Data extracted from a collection
Content starts

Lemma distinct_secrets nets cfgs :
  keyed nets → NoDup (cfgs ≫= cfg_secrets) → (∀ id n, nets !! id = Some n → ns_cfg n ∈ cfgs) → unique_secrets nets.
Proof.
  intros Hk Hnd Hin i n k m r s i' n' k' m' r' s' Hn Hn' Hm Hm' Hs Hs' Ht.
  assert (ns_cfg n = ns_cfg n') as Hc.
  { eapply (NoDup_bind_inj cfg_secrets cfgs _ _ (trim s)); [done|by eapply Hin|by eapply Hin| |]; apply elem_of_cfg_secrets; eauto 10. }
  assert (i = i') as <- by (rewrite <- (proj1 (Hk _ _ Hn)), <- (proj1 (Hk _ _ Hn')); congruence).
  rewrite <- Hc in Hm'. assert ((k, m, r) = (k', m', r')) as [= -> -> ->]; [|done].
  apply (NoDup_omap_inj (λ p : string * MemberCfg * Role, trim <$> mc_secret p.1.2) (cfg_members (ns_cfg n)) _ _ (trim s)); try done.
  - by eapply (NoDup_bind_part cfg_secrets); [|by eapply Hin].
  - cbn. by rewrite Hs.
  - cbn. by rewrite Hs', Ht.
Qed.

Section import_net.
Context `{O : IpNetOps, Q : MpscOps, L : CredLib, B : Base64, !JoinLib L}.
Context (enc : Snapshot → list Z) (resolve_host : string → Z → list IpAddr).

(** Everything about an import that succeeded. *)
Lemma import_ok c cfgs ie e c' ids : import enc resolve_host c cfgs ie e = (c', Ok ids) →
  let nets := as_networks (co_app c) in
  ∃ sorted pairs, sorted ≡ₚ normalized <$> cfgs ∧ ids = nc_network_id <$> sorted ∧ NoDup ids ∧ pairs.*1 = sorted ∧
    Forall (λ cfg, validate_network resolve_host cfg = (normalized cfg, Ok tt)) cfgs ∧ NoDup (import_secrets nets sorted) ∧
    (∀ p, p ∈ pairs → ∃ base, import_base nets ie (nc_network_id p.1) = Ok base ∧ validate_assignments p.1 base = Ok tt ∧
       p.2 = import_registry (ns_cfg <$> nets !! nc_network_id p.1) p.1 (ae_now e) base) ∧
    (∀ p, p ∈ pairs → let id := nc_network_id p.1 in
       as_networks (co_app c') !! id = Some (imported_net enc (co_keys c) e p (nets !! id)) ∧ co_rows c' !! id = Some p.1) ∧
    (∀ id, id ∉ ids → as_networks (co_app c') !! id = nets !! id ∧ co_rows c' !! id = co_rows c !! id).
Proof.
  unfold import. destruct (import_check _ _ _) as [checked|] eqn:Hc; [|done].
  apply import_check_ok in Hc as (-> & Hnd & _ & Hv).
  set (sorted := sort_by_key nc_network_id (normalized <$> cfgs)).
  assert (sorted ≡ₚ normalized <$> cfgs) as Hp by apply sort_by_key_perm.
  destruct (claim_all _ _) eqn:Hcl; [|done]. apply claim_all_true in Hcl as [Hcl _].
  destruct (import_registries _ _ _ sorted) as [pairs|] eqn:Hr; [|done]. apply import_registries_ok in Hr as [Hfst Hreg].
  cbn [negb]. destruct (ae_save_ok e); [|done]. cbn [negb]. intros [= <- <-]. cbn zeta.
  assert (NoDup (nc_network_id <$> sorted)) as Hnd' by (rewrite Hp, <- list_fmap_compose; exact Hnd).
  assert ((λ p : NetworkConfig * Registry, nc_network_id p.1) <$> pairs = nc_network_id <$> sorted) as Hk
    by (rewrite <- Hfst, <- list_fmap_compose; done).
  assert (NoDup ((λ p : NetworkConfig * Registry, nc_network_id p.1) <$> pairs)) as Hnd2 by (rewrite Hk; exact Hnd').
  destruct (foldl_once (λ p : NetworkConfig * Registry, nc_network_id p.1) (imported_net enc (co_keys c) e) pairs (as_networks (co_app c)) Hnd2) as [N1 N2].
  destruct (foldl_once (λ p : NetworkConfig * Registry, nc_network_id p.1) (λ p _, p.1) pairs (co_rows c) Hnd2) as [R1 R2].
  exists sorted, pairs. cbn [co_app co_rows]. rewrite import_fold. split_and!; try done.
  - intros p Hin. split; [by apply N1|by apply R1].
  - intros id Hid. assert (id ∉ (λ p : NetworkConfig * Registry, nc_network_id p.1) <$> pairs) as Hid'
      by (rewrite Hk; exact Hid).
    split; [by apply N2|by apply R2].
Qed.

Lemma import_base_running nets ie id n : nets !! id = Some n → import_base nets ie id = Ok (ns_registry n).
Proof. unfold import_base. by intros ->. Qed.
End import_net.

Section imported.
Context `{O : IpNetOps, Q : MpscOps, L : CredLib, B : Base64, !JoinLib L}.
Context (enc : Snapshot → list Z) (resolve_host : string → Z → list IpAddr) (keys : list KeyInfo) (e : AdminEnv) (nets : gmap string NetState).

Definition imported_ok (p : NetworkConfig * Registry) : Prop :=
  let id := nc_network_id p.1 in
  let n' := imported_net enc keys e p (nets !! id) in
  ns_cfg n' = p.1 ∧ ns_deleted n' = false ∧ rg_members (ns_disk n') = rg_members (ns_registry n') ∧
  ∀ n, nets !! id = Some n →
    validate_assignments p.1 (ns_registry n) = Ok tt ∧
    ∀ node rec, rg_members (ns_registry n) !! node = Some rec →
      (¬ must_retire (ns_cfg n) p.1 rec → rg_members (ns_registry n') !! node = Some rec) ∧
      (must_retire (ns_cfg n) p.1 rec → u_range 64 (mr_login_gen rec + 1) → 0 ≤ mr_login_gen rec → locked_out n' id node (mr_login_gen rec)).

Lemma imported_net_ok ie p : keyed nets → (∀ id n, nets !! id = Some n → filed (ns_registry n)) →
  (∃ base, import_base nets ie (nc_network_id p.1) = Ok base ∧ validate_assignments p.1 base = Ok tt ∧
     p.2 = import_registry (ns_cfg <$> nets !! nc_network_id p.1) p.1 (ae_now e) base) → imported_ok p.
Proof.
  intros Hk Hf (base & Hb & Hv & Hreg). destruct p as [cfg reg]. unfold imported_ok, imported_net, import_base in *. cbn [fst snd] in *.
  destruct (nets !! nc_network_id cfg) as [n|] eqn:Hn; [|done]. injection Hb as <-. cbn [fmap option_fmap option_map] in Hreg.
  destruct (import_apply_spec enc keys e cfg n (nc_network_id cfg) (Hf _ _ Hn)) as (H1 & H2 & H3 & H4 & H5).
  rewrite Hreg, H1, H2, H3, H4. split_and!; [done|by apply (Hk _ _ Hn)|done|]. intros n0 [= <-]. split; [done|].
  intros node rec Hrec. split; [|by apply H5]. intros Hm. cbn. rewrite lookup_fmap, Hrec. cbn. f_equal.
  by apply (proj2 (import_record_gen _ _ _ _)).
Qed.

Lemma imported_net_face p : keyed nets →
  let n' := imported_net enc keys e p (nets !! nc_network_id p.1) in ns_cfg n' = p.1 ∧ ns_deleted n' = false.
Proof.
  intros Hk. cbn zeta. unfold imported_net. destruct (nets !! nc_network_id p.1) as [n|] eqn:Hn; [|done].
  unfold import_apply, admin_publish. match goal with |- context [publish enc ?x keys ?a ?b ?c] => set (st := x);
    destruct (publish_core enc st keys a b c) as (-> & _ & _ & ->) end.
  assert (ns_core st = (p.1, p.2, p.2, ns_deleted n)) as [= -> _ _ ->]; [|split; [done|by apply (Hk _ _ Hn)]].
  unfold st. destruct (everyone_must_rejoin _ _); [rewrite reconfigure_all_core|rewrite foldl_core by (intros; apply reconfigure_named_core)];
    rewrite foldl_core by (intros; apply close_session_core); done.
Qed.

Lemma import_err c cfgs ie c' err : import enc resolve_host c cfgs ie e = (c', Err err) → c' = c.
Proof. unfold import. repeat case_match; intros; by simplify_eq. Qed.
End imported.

Content ends

TASK REQUIREMENTS: With the line that contains "validate_assignments p.1 (ns_registry" as the first and the final line of the data as the last, repeat every line in that span exactly.

ANSWER SECTION:
    validate_assignments p.1 (ns_registry n) = Ok tt ∧
    ∀ node rec, rg_members (ns_registry n) !! node = Some rec →
      (¬ must_retire (ns_cfg n) p.1 rec → rg_members (ns_registry n') !! node = Some rec) ∧
      (must_retire (ns_cfg n) p.1 rec → u_range 64 (mr_login_gen rec + 1) → 0 ≤ mr_login_gen rec → locked_out n' id node (mr_login_gen rec)).

Lemma imported_net_ok ie p : keyed nets → (∀ id n, nets !! id = Some n → filed (ns_registry n)) →
  (∃ base, import_base nets ie (nc_network_id p.1) = Ok base ∧ validate_assignments p.1 base = Ok tt ∧
     p.2 = import_registry (ns_cfg <$> nets !! nc_network_id p.1) p.1 (ae_now e) base) → imported_ok p.
Proof.
  intros Hk Hf (base & Hb & Hv & Hreg). destruct p as [cfg reg]. unfold imported_ok, imported_net, import_base in *. cbn [fst snd] in *.
  destruct (nets !! nc_network_id cfg) as [n|] eqn:Hn; [|done]. injection Hb as <-. cbn [fmap option_fmap option_map] in Hreg.
  destruct (import_apply_spec enc keys e cfg n (nc_network_id cfg) (Hf _ _ Hn)) as (H1 & H2 & H3 & H4 & H5).
  rewrite Hreg, H1, H2, H3, H4. split_and!; [done|by apply (Hk _ _ Hn)|done|]. intros n0 [= <-]. split; [done|].
  intros node rec Hrec. split; [|by apply H5]. intros Hm. cbn. rewrite lookup_fmap, Hrec. cbn. f_equal.
  by apply (proj2 (import_record_gen _ _ _ _)).
Qed.

Lemma imported_net_face p : keyed nets →
  let n' := imported_net enc keys e p (nets !! nc_network_id p.1) in ns_cfg n' = p.1 ∧ ns_deleted n' = false.
Proof.
  intros Hk. cbn zeta. unfold imported_net. destruct (nets !! nc_network_id p.1) as [n|] eqn:Hn; [|done].
  unfold import_apply, admin_publish. match goal with |- context [publish enc ?x keys ?a ?b ?c] => set (st := x);
    destruct (publish_core enc st keys a b c) as (-> & _ & _ & ->) end.
  assert (ns_core st = (p.1, p.2, p.2, ns_deleted n)) as [= -> _ _ ->]; [|split; [done|by apply (Hk _ _ Hn)]].
  unfold st. destruct (everyone_must_rejoin _ _); [rewrite reconfigure_all_core|rewrite foldl_core by (intros; apply reconfigure_named_core)];
    rewrite foldl_core by (intros; apply close_session_core); done.
Qed.

Lemma import_err c cfgs ie c' err : import enc resolve_host c cfgs ie e = (c', Err err) → c' = c.
Proof. unfold import. repeat case_match; intros; by simplify_eq. Qed.
End imported.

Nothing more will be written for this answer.